Investigators are blaming ammonium nitrate for the massive explosion that devastated most of the town of West, Texas, on April 17. The chemical, which was stored in large amounts at the West Fertilizer Co., is used to make fertilizer. It’s also used by coal companies to blow up mountains.
Ammonium nitrate poses a threat to human and environmental health not only when it catalyzes fatally in a dangerous stockpile but also when particles of the stuff shatter into the air and seep into groundwater from strip mining, say residents of mining communities. Opponents of so-called “mountaintop removal” are in DC this week, taking that message to the Obama administration in a week of action culminating May 8 with a delivery of toxic water to the Environmental Protection Agency.
GRITtv was in Central Appalachia the week after the Boston Marathon bombing and the West, Texas, fire. While terrorism of the bomb-plots sort seemed far away, explosions there were a daily occurance. Vernon Haltom of Coal Mountain River Watch, who showed us around, cited estimates that more than a million acres and tens of thousands of streams have been affected since so-called mountain top removal began. Having depleted the area’s rich underground seams, in the late 1970s coal companies in Central Appalachia began blasting the tops of the mountains to get at coal just beneath the surface.

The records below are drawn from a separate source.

(** The key "a{bc}d" and the pattern "a{bc}?". *)
Lemma slots_exact_witness : keyHashSlot [97; 123; 98; 99; 125; 100] = Some (Z.land (xmodem 0 [98; 99]) 0x3FFF) /\ stringmatchlen [97; 123; 98; 99; 125; 63] [97; 123; 98; 99; 125; 100] false = Some true /\
  exists r, patternHashSlot [97; 123; 98; 99; 125; 63] = Some r /\ (r = -1 \/ 0 <= r < 16384 /\ keyHashSlot [97; 123; 98; 99; 125; 100] = Some r).
Proof.
  destruct (slots_exact [97; 123; 98; 99; 125; 100] [97; 123; 98; 99; 125; 63]) as [H1 (r & H2 & H3)]; [by repeat constructor..|]. split; [exact H1|]. split; [by vm_compute|]. exists r. split; [exact H2|]. destruct H3 as [?|[? H3]]; [by left|]. right. split; [done|]. apply H3. by vm_compute.
Defined.

(** The check value of the algorithm. *)
Example crc16_check_value : crc16 [49; 50; 51; 52; 53; 54; 55; 56; 57] = Some 0x31C3.
Proof. by vm_compute. Qed.

Example pattern_slots : patternHashSlot [123; 97; 125; 42] = keyHashSlot [123; 97; 125] /\ patternHashSlot [42; 123; 97; 125] = Some (-1).
Proof. by vm_compute. Qed.

End Sample.

End Slot.
(** * The authorization chain and credential codec of [lib/auth.js]

  A shallow embedding of [src/lib/auth.js]: the provider chain
  ([authenticate], [add_user], [allow_access], [allow_publish]), the two
  built-in providers, the signed-token codec ([issue_token],
  [decode_token]), the credential cipher ([aes_encrypt], [aes_decrypt]),
  the principal builders and the three middlewares.

  Conventions of the embedding.
  - A JavaScript string is a [string]; each character stands for the
    UTF-16 code unit with the same code, so the model covers the strings
    whose code units are below 256.
  - A [Buffer] is a list of bytes.
  - A provider calls its callback exactly once, synchronously; what it
    passes is the pair (err, value), the value being of the kind the
    provider interface names (a group list or false for [authenticate],
    a boolean for the others, or nothing).  Providers may keep state of
    their own: every provider call takes and returns a world state.
  - An exception is a [Throw] completion.
  - The runtime the file calls into (crypto, jju, Buffer codecs) is a
    record of functions, [platform]. *)

From Stdlib Require Import ZArith Ascii String List Lia Bool.
From stdpp Require Import base decidable option list strings gmap.

Local Open Scope string_scope.
Local Open Scope list_scope.

(** ** JavaScript strings *)

Module JsString.
(** Splits a run into the runs of its steps, one case per outcome. *)
Ltac invM :=
  repeat match goal with
         | H : bindM _ _ _ = (_, _) |- _ =>
           apply bindM_inv in H as [(? & ? & ? & ?) | (? & ? & ?)]
         | H : try_catchM _ _ _ = (_, _) |- _ =>
           apply try_catchM_inv in H as [(? & ? & ?) | (? & ? & ? & ?)]
         | H : call _ _ _ = (_, _) |- _ => apply call_inv in H as [? ?]
         | H : ask _ _ = (_, _) |- _ => apply ask_inv in H as [? ?]
         | H : emit _ _ = (_, _) |- _ => apply emit_inv in H as [? ?]
         | H : ret _ _ = (_, _) |- _ => apply ret_inv in H as [? ?]
         | H : throw _ _ = (_, _) |- _ => apply throw_inv in H as [? ?]
         | H : lift _ _ = (_, _) |- _ => apply lift_inv in H as [? ?]
         | H : set_llamaModel _ _ = (_, _) |- _ =>
           unfold set_llamaModel in H; injection H as ? ?
         | H : set_llamaContext _ _ = (_, _) |- _ =>
           unfold set_llamaContext in H; injection H as ? ?
         | H : set_chatSession _ _ = (_, _) |- _ =>
           unfold set_chatSession in H; injection H as ? ?
         | H : (if ?b then _ else _) _ = (_, _) |- _ => destruct b eqn:?
         | H : match ?l with [] => _ | _ :: _ => _ end _ = (_, _) |- _ =>
           destruct l eqn:?
         | H : Return _ = Return _ |- _ => injection H as ?
         | H : Throw _ = Return _ |- _ => discriminate H
         | H : Return _ = Throw _ |- _ => discriminate H
         end.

Since then, more than twenty peer-reviewed studies have raised alarms, some linking trace amounts of ammonium nitrate, benzine and silica to health problems, including low birth weights and elevated death rates in mining areas of Virginia, West Virginia and Kentucky.
People living near mountaintop mining have cancer rates of 14.4 percent compared to 9.4 percent for people elsewhere in Appalachia, studies by the West Virginia University, among others, show. “Birth defects are over twice as high than if the mother smokes during pregnancy,” says Vernon Haltom, who served in the US military as an explosives expert.
But just like giant agribusiness, Big Coal would rather keep ammonium nitrate unregulated. Activists are hoping that the explosion in West and the homemade bomb blasts in Boston will turn up the heat on regulators.